ELI5: if someone on my WiFi is using a VPN, does this mean I am also using a VPN?

Someone in my household uses Hola as a VPN and I have just found out they are selling users’ bandwidth to botnets. Does the fact that someone on my home WiFi network is using a VPN mean that my information is also compromised?

Not necessarily. In this case no.

A VPN is something that layers on top of the “physical” connection (wireless/wifi, wired ethernet) and the basic internet protocols (TCP/IP).

So while someone in your house has been using Hola, you by default are not. Unless they’ve installed Hola on your computer without you being aware of it.

Assuming not, the only impact to you and your computer might be if the Hola botnet has been seeking out other computers to launch malware at, in which case I’d run an antivirus and malware scan on your computer just be sure. An uninfected computer (i.e. yours) on the same home network as the Hola source would be an easy target.

Just to be clear: I have not studied how Hola works, this reply is entirely based on the wording in the recent news about Hola “selling your bandwidth” to botnets, and what I think it most likely means.

Hola is afaik a software VPN. I.e. a program you install on your computer. Unlike a VPN-enabled router, this means it is only traffic from that computer that is tunneled. Any data from other computers on the local network is not affected.
If the router itself was configured with VPN which would be the case if Hola were hardware based (or possibly a box patched in between the router and your wall jacket), then all traffic from your network would get tunneled.

So assuming Hola is software-based (and no other virus/malware/net-scan chenanigans are at play) your computer and everything on it is perfectly safe. Only the data on the computer running Hola is at risk.

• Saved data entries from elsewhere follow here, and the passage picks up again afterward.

Lemma PATTERN_tail_options (style_ controls_ : option str) (rest f : str) :
  run_of (NoneOf (DQ ++ SQ)) (get style_ []) ->
  run_of (NoneOf (DQ ++ SQ)) (get controls_ []) ->
  k rest (options_groups f style_ controls_) = Some r ->
  m true total PATTERN_tail
    (style_option style_ ++ controls_option controls_ ++ txt ") }}" ++ rest)
    [(quoted_filename, f)] k
  = Some r.
Proof.
  intros Hs Hc Hk. destruct style_ as [s|], controls_ as [c|];
    cbn [get] in Hs, Hc; unfold options_groups in Hk; cbn [app] in Hk.
  - replace (style_option (Some s) ++ controls_option (Some c)
               ++ txt ") }}" ++ rest)
      with ([] ++ txt "," ++ txt " " ++ txt "style" ++ [] ++ txt "=" ++ []
              ++ 34%N :: s ++ 34%N :: txt "," ++ txt " " ++ txt "controls"
              ++ [] ++ txt "=" ++ [] ++ 34%N :: c ++ 34%N :: [] ++ txt ")"
              ++ txt " " ++ txt "}}" ++ rest)
      by (unfold style_option, controls_option;
          repeat (rewrite <- app_assoc; simpl); reflexivity).
    unfold PATTERN_tail, ws0, quote, unquoted0. cbn [seq].
    apply eval_Seq, eval_Rep; [constructor | simpl; lia | reflexivity | cbv beta].
    apply eval_Seq, eval_Opt_some.
    apply eval_Seq, eval_Str; [repeat constructor | cbv beta].
    apply eval_Seq, eval_Rep; [repeat constructor | simpl; lia | reflexivity | cbv beta].
    apply eval_Seq, eval_Str; [repeat constructor | cbv beta].
    apply eval_Seq, eval_Rep; [constructor | simpl; lia | reflexivity | cbv beta].
    apply eval_Seq, eval_Str; [repeat constructor | cbv beta].
    apply eval_Seq, eval_Rep; [constructor | simpl; lia | reflexivity | cbv beta].
    apply eval_Seq, eval_Any; [reflexivity | cbv beta].
    apply eval_Seq, eval_Grp_Rep; [exact Hs | lia | reflexivity | cbv beta].
    apply eval_Any; [reflexivity | cbv beta].
    apply eval_Seq, eval_Opt_some.
    apply eval_Seq, eval_Str; [repeat constructor | cbv beta].
    apply eval_Seq, eval_Rep; [repeat constructor | simpl; lia | reflexivity | cbv beta].
    apply eval_Seq, eval_Str; [repeat constructor | cbv beta].
    apply eval_Seq, eval_Rep; [constructor | simpl; lia | reflexivity | cbv beta].
    apply eval_Seq, eval_Str; [repeat constructor | cbv beta].
    apply eval_Seq, eval_Rep; [constructor | simpl; lia | reflexivity | cbv beta].
    apply eval_Seq, eval_Any; [reflexivity | cbv beta].
    apply eval_Seq, eval_Grp_Rep; [exact Hc | lia | reflexivity | cbv beta].
    apply eval_Any; [reflexivity | cbv beta].
    apply eval_Seq, eval_Rep; [constructor | simpl; lia | reflexivity | cbv beta].
    apply eval_Seq, eval_Str; [repeat constructor | cbv beta].
    apply eval_Seq, eval_Rep; [repeat constructor | simpl; lia | reflexivity | cbv beta].
    apply eval_Str; [repeat constructor | exact Hk].
  - replace (style_option (Some s) ++ controls_option None
               ++ txt ") }}" ++ rest)
      with ([] ++ txt "," ++ txt " " ++ txt "style" ++ [] ++ txt "=" ++ []
              ++ 34%N :: s ++ 34%N :: [] ++ txt ")" ++ txt " " ++ txt "}}"
              ++ rest)
      by (unfold style_option, controls_option;
          repeat (rewrite <- app_assoc; simpl); reflexivity).
    unfold PATTERN_tail, ws0, quote, unquoted0. cbn [seq].
    apply eval_Seq, eval_Rep; [constructor | simpl; lia | reflexivity | cbv beta].
    apply eval_Seq, eval_Opt_some.
    apply eval_Seq, eval_Str; [repeat constructor | cbv beta].
    apply eval_Seq, eval_Rep; [repeat constructor | simpl; lia | reflexivity | cbv beta].
    apply eval_Seq, eval_Str; [repeat constructor | cbv beta].
    apply eval_Seq, eval_Rep; [constructor | simpl; lia | reflexivity | cbv beta].
    apply eval_Seq, eval_Str; [repeat constructor | cbv beta].
    apply eval_Seq, eval_Rep; [constructor | simpl; lia | reflexivity | cbv beta].
    apply eval_Seq, eval_Any; [reflexivity | cbv beta].
    apply eval_Seq, eval_Grp_Rep; [exact Hs | lia | reflexivity | cbv beta].
    apply eval_Any; [reflexivity | cbv beta].
    apply eval_Seq, eval_Opt_none; [reflexivity | cbv beta].
    apply eval_Seq, eval_Rep; [constructor | simpl; lia | reflexivity | cbv beta].
    apply eval_Seq, eval_Str; [repeat constructor | cbv beta].
    apply eval_Seq, eval_Rep; [repeat constructor | simpl; lia | reflexivity | cbv beta].
    apply eval_Str; [repeat constructor | exact Hk].
  - replace (style_option None ++ controls_option (Some c)
               ++ txt ") }}" ++ rest)
      with ([] ++ txt "," ++ txt " " ++ txt "controls" ++ [] ++ txt "=" ++ []
              ++ 34%N :: c ++ 34%N :: [] ++ txt ")" ++ txt " " ++ txt "}}"
              ++ rest)
      by (unfold style_option, controls_option;
          repeat (rewrite <- app_assoc; simpl); reflexivity).
    unfold PATTERN_tail, ws0, quote, unquoted0. cbn [seq].
    apply eval_Seq, eval_Rep; [constructor | simpl; lia | reflexivity | cbv beta].
    apply eval_Seq, eval_Opt_none; [reflexivity | cbv beta].
    apply eval_Seq, eval_Opt_some.
    apply eval_Seq, eval_Str; [repeat constructor | cbv beta].
    apply eval_Seq, eval_Rep; [repeat constructor | simpl; lia | reflexivity | cbv beta].
    apply eval_Seq, eval_Str; [repeat constructor | cbv beta].
    apply eval_Seq, eval_Rep; [constructor | simpl; lia | reflexivity | cbv beta].
    apply eval_Seq, eval_Str; [repeat constructor | cbv beta].
    apply eval_Seq, eval_Rep; [constructor | simpl; lia | reflexivity | cbv beta].
    apply eval_Seq, eval_Any; [reflexivity | cbv beta].
    apply eval_Seq, eval_Grp_Rep; [exact Hc | lia | reflexivity | cbv beta].
    apply eval_Any; [reflexivity | cbv beta].
    apply eval_Seq, eval_Rep; [constructor | simpl; lia | reflexivity | cbv beta].
    apply eval_Seq, eval_Str; [repeat constructor | cbv beta].
    apply eval_Seq, eval_Rep; [repeat constructor | simpl; lia | reflexivity | cbv beta].
    apply eval_Str; [repeat constructor | exact Hk].
  - exact (PATTERN_tail_closing [] (txt " ") rest _
             (Forall_nil _) ltac:(repeat constructor) Hk).
Qed.

Lemma PATTERN_quoted_head (f s : str) :
  run_of (NoneOf (DQ ++ SQ)) f -> f <> [] ->
  m true total PATTERN_tail s [(quoted_filename, f)] k = Some r ->
  m true total PATTERN (txt "{{ kicad_schematic(" ++ DQ ++ f ++ DQ ++ s) [] k
  = Some r.
Proof.
  intros Hf Hne H.
  replace (txt "{{ kicad_schematic(" ++ DQ ++ f ++ DQ ++ s)
    with (txt "{{" ++ txt " " ++ txt "kicad_schematic" ++ [] ++ txt "(" ++ []
            ++ 34%N :: f ++ 34%N :: s)
    by (repeat (rewrite <- app_assoc; simpl); reflexivity).
  unfold PATTERN, ws0, quote, unquoted0, unquoted1. cbn [seq].
  apply eval_Seq, eval_Str; [repeat constructor | cbv beta].
  apply eval_Seq, eval_Rep; [repeat constructor | simpl; lia | reflexivity | cbv beta].
  apply eval_Seq, eval_Str; [repeat constructor | cbv beta].
  apply eval_Seq, eval_Rep; [constructor | simpl; lia | reflexivity | cbv beta].
  apply eval_Seq, eval_Str; [repeat constructor | cbv beta].
  apply eval_Seq, eval_Rep; [constructor | simpl; lia | reflexivity | cbv beta].
  apply eval_Seq, eval_Alt_l.
  apply eval_Seq, eval_Any; [reflexivity | cbv beta].
  apply eval_Seq, eval_Grp_Rep;
    [exact Hf | now apply length_pos_nonnil | reflexivity | cbv beta].
  apply eval_Any; [reflexivity | cbv beta].
  exact H.
Qed.

End TailFacts.

Section OptionsFacts.

Variables (f : str) (style_ controls_ : option str).
Hypothesis Hf : run_of (NoneOf (DQ ++ SQ)) f.
Hypothesis Hne : f <> [].
Hypothesis Hs : run_of (NoneOf (DQ ++ SQ)) (get style_ []).
Hypothesis Hc : run_of (NoneOf (DQ ++ SQ)) (get controls_ []).

Lemma match_here_options_call total rest :
  match_here true total PATTERN (options_call f style_ controls_ ++ rest)
  = Some ({| group0 := options_call f style_ controls_;
             captures := options_groups f style_ controls_ |}, rest).
Proof.
  unfold match_here.
  replace (options_call f style_ controls_ ++ rest)
    with (txt "{{ kicad_schematic(" ++ DQ ++ f ++ DQ
            ++ style_option style_ ++ controls_option controls_
            ++ txt ") }}" ++ rest) at 1
    by (unfold options_call; repeat (rewrite <- app_assoc; simpl); reflexivity).
  apply PATTERN_quoted_head; [exact Hf | exact Hne|].
  apply PATTERN_tail_options; [exact Hs | exact Hc|].
  now rewrite firstn_consumed.
Qed.

Lemma replace_match_options (text : str) :
  _replace_match {| group0 := text;
                    captures := options_groups f style_ controls_ |}
  = element f (get style_ []) (get controls_ []).
Proof.
  unfold _replace_match, match_filename, mgroup, options_groups.
  destruct f as [|d f']; [congruence|].
  destruct style_ as [[|? ?]|], controls_ as [[|? ?]|]; reflexivity.
Qed.

End OptionsFacts.

(** A call that nothing precedes but text in which no two braces open is
    replaced where it stands; the text in front of it is kept, and the
    text behind it is processed in the same way. *)
Lemma run_call_in_place (pre rest : str) (mo : Match) :
  no_braces_open pre = true ->
  startswith (group0 mo) (txt "{") = true ->
  (forall total,
     match_here true total PATTERN (group0 mo ++ rest) = Some (mo, rest)) ->
  run [pre ++ group0 mo ++ rest]
  = map (fun out => pre ++ _replace_match mo ++ out) (run [rest]).
Proof.
  intros Hp Hb Hm. unfold run, re_sub. cbn [map]. f_equal.
  destruct (group0 mo) as [|b z] eqn:Eg; [discriminate|].
  change (char_eqb 123%N b && true = true) in Hb.
  rewrite andb_true_r in Hb. apply char_eqb_eq in Hb. subst b.
  simpl app at 2.
  rewrite sub_from_prefix
    by (intros p1 t E Ht;
        now apply (no_braces_open_no_match _ pre (z ++ rest) Hp p1 t)).
  f_equal.
  pose proof (fun total =>
                sub_from_match true total PATTERN _replace_match mo rest) as H.
  rewrite Eg in H. rewrite H.
  - f_equal. apply sub_from_total; [reflexivity | exact PATTERN_nonempty].
  - apply Hm.
  - discriminate.
Qed.

Lemma run_options_call_in_place
    (f : str) (style_ controls_ : option str) (pre rest : str) :
  f <> [] ->
  run_of (NoneOf (DQ ++ SQ)) f ->
  run_of (NoneOf (DQ ++ SQ)) (get style_ []) ->
  run_of (NoneOf (DQ ++ SQ)) (get controls_ []) ->
  no_braces_open pre = true ->
  run [pre ++ options_call f style_ controls_ ++ rest]
  = map (fun out =>
           pre ++ element f (get style_ []) (get controls_ []) ++ out)
      (run [rest]).
Proof.
  intros Hne Hf Hs Hc Hp.
  pose proof (run_call_in_place pre rest
                {| group0 := options_call f style_ controls_;
                   captures := options_groups f style_ controls_ |} Hp)
    as H.
  cbn [group0] in H. rewrite replace_match_options in H by assumption.
  apply H; [reflexivity|].
  intro total. now apply match_here_options_call.
Qed.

However, your computer do share one thing with the other at risk one. The Internet subscription (which has your name on it maybe?) and its bandwidth. If you got a 10MBit connection, that is the most you two combined can use at any time. Any bandwidth used by Hola is bandwidth you can’t use!

What IS probably happening is that Hola secretly installed botnet-software on the at risk computer. These programs are fully automated and talk to other computers running the same software, forming a network of their own. Hence the name Botnet (Robot Network). Normally they are mostly dormant so you don’t notice their presence.

Until they receive an order from the botnet owner. This could be for instance to send as much junk data to a specific IP as much and as fast as possible. Then all these computers in the network flood one poor server, sinking it. This is what is called a DDOS attack. A Distributed (typically across a botnet) Denial Of Service attack.

How does all that affect you? Well, during that attack, Hola will essentially steal all your internet. It will hog every last bit. You will see your internet slow to a crawl.
Also, your IP, your internet subscription, has now participated in an attack on someone. Often someone big, like a bank, or a government. If they start trying to find out who dunnit when their website goes down, they’d eventually end up at your door.
Hopefully by that time they’d have already realized it was a botnet, full on unsuspecting victims and not thousands of smalltime cyberterrorists working in unison, but still not exactly what you want to be involved in.

Another more common thing botnets do is to share the burden of sending out all those billions of spam emails that get send each day. Again, that would be your bandwidth that you pay monthly for that is used.
This is actually probably worse for you. If your connection sends tons of spam, it will be your IP people complain about when they “report spam”, and if enough people do that, your ISP might disconnect you for breaking their TOS.

So it layers onto my modem/router/whatever its called or onto the connection from a device to that thing? How would they put malware on another computer just by being connected to the same network?

I think what I mean to ask is how exactly my computer can be accessed (to launch malware) simply through my home wifi

Thank you for your in-depth explanation of this and for keeping it at a level I can understand. I have no idea how to make this “resolved” on mobile, but for the time being, in order to keep some discussion, I think I’ll leave this up!

I don’t think the Hola VPN is setup up to replicate itself. its simply a botnet transport for other softwares. As you have to install Hola intentionally.

Scanning for other computers/devices on the same home network is easy (basically query each IP address in a range set by your network configuration - all computers, phones, tablets on your home network will have very similar IP addresses: 192.168.1.10, 192.168.1.11, 192.168.1.12 etc.)

There are always known exploits and vulnerabilities in most operating systems, Windows, Mac, even droid and iphone/pad. If someone knows how to exploit these, they can gain superuser/administrative privlidges on the target device and that lets them do whatever they want including installing new software that they can control.

Now, before you freak out, the chances of this happening to your computer are relatively minimal - the software being run by Hola has to be specifically designed for this activity. Probably not, most likely some spam email sending program (those are most lucrative).

But just to be save, run an antivirus and malware scan on your computer and you should be fine.